The problem. Lines outside the range are not wanted. Give again exactly the lines between the line holding "MkHarness (Some (CommandProcess" and the line holding "Definition steered : Happening", inclusive, from the listing below.

Record excerpts.
# # # # # # #

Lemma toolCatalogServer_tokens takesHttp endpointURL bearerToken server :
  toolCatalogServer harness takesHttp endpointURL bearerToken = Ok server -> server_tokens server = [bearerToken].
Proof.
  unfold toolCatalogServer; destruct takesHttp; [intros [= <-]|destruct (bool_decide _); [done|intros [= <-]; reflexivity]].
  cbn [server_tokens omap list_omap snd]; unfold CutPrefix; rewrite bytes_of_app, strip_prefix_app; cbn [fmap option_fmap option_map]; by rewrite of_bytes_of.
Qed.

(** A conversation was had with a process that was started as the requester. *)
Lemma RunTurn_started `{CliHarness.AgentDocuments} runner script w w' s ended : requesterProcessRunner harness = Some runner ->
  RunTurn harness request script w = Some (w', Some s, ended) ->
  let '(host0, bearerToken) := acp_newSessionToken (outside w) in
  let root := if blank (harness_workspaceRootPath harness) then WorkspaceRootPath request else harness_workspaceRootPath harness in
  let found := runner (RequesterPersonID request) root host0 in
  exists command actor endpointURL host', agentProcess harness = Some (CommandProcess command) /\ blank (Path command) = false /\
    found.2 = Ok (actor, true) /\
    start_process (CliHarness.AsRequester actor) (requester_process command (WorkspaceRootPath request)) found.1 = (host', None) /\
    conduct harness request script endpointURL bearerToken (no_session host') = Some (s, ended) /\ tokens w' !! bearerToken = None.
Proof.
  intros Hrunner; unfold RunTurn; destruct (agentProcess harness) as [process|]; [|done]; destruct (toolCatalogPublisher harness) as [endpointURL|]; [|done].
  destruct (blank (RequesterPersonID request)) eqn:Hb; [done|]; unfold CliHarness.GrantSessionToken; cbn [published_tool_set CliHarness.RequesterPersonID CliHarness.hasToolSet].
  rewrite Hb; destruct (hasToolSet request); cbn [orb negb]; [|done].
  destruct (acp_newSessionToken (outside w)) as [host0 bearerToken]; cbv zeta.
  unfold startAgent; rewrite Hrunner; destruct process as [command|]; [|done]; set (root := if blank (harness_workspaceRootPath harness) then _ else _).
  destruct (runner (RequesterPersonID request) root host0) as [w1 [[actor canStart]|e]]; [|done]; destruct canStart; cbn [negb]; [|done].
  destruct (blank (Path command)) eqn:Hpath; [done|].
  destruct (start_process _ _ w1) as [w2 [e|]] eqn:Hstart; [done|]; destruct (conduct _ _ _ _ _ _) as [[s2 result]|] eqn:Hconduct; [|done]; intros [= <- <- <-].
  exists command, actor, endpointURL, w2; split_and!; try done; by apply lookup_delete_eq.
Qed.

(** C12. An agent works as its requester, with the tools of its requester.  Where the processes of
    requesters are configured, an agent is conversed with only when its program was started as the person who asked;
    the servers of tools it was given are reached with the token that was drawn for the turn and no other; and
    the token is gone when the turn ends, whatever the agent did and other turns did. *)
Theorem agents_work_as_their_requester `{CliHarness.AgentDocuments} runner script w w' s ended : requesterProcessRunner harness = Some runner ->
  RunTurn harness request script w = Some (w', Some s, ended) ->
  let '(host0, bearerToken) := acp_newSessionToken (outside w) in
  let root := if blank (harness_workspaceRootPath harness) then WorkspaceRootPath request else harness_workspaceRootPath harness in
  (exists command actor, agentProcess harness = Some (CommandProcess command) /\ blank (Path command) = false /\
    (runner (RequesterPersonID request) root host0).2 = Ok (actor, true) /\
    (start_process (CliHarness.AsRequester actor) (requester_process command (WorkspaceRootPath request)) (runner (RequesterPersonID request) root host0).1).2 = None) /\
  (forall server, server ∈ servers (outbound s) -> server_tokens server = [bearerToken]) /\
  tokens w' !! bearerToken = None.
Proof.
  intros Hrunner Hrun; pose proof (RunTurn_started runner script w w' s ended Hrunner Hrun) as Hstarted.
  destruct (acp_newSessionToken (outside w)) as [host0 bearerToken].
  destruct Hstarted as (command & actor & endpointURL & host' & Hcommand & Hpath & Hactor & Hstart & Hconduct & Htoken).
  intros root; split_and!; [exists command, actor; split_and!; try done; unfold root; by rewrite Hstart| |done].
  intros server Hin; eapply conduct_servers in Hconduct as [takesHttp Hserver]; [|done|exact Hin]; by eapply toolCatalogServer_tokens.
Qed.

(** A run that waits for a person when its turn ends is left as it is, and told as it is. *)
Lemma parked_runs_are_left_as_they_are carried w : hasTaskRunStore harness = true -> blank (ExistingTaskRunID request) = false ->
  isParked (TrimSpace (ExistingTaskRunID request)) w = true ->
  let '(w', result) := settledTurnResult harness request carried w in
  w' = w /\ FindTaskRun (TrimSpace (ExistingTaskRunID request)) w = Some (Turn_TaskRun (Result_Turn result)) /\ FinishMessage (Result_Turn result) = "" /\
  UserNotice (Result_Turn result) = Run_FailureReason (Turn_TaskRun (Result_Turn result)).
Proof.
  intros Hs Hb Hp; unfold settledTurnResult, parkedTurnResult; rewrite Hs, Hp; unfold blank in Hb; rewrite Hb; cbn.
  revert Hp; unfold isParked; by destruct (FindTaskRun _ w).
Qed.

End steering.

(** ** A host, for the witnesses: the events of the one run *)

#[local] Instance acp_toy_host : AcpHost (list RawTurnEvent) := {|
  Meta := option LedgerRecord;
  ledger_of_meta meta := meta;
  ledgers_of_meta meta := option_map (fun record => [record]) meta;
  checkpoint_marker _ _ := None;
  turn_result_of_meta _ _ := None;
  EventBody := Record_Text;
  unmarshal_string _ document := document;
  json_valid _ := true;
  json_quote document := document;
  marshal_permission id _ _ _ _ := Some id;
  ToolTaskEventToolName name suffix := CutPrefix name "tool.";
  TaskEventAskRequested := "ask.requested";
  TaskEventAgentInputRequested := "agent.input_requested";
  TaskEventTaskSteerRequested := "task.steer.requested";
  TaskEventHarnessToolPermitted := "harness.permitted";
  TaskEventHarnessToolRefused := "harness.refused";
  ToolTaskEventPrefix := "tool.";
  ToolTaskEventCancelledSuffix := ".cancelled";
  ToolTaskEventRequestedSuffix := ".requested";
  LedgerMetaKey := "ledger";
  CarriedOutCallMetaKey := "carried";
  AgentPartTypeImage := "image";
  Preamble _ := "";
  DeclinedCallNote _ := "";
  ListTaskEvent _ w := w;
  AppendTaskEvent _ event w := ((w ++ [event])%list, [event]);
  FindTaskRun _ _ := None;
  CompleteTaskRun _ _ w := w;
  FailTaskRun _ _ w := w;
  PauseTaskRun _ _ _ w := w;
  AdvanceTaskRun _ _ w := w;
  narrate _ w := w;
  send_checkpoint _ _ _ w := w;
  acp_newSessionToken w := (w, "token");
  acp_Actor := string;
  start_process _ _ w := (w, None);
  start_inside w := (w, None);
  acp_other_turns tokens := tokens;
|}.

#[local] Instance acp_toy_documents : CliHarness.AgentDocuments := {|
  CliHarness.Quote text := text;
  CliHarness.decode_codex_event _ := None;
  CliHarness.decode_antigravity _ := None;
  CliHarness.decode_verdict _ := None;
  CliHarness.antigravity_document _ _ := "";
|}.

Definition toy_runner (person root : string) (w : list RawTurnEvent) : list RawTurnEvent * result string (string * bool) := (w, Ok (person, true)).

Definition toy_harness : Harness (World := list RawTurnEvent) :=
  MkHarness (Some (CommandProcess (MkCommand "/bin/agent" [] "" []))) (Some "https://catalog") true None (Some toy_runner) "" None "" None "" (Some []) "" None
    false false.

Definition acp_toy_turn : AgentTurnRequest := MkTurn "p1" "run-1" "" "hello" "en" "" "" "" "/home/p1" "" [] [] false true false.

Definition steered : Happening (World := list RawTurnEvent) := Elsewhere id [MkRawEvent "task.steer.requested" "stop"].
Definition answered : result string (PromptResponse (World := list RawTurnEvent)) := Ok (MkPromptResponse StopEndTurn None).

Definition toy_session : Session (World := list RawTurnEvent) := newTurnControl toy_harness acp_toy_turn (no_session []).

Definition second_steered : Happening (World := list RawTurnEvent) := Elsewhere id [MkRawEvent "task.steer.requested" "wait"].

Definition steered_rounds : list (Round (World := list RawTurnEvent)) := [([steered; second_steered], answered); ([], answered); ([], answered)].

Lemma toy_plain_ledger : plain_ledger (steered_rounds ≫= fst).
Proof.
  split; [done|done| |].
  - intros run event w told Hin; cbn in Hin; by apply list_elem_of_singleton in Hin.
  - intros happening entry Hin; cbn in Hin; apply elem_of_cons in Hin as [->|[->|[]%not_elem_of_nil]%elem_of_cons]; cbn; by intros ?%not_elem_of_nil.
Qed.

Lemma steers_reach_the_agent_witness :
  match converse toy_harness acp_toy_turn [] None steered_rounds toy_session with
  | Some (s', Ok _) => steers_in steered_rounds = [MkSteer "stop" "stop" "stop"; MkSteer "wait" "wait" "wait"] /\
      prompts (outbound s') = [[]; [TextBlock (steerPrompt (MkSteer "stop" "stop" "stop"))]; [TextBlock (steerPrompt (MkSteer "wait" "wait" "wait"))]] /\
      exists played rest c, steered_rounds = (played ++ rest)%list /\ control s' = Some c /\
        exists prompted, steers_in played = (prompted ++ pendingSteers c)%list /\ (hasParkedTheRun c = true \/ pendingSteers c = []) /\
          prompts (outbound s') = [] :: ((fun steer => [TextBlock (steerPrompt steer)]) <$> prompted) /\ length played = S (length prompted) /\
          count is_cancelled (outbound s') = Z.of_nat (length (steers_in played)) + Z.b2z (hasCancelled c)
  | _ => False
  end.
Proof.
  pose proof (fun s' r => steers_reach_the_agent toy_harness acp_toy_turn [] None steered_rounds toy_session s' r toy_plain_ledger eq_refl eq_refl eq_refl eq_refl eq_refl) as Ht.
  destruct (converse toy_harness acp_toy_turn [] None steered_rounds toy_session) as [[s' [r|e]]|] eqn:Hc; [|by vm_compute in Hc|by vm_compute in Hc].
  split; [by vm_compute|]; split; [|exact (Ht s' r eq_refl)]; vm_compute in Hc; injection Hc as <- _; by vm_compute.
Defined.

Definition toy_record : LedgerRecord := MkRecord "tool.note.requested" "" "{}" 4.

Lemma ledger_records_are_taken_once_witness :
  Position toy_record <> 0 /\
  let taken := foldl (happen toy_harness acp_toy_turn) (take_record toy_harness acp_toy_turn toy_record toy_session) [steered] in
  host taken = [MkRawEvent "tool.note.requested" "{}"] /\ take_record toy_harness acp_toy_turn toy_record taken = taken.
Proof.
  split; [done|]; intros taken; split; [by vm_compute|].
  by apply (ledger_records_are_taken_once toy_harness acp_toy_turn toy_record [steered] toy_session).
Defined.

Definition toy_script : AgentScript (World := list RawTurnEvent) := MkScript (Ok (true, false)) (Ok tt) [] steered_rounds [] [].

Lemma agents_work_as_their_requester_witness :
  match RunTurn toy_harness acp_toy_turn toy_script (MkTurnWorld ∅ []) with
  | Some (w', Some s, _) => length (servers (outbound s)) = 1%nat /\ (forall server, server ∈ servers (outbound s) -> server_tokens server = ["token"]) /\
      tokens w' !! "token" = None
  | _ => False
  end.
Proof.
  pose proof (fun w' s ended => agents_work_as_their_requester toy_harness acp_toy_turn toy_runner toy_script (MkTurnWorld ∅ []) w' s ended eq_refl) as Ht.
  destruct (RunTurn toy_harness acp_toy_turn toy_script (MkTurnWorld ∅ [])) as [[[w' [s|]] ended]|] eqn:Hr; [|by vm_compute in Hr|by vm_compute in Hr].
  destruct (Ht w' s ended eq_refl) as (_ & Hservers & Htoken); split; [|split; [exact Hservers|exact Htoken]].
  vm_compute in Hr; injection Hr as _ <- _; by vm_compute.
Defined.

# # # # # # #

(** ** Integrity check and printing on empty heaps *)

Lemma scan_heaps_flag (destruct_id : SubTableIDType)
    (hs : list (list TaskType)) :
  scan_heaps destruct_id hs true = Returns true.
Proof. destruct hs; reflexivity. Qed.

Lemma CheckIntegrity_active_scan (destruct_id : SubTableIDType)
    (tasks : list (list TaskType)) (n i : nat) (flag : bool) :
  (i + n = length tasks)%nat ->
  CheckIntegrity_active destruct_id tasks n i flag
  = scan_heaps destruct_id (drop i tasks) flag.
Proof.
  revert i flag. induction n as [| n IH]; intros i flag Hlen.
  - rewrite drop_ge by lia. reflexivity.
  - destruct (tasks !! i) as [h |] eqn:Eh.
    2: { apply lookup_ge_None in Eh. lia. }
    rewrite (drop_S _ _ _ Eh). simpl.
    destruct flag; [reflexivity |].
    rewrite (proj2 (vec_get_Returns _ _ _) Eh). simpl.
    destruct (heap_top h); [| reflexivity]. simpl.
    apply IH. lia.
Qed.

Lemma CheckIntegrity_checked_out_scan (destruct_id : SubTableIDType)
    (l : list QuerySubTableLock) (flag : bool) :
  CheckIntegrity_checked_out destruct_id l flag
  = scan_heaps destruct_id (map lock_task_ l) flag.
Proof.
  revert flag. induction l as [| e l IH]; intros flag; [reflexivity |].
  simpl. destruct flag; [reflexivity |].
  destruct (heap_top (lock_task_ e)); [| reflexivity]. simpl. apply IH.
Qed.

# # # # # # #

Written reply.
  MkHarness (Some (CommandProcess (MkCommand "/bin/agent" [] "" []))) (Some "https://catalog") true None (Some toy_runner) "" None "" None "" (Some []) "" None
    false false.

Definition acp_toy_turn : AgentTurnRequest := MkTurn "p1" "run-1" "" "hello" "en" "" "" "" "/home/p1" "" [] [] false true false.

Definition steered : Happening (World := list RawTurnEvent) := Elsewhere id [MkRawEvent "task.steer.requested" "stop"].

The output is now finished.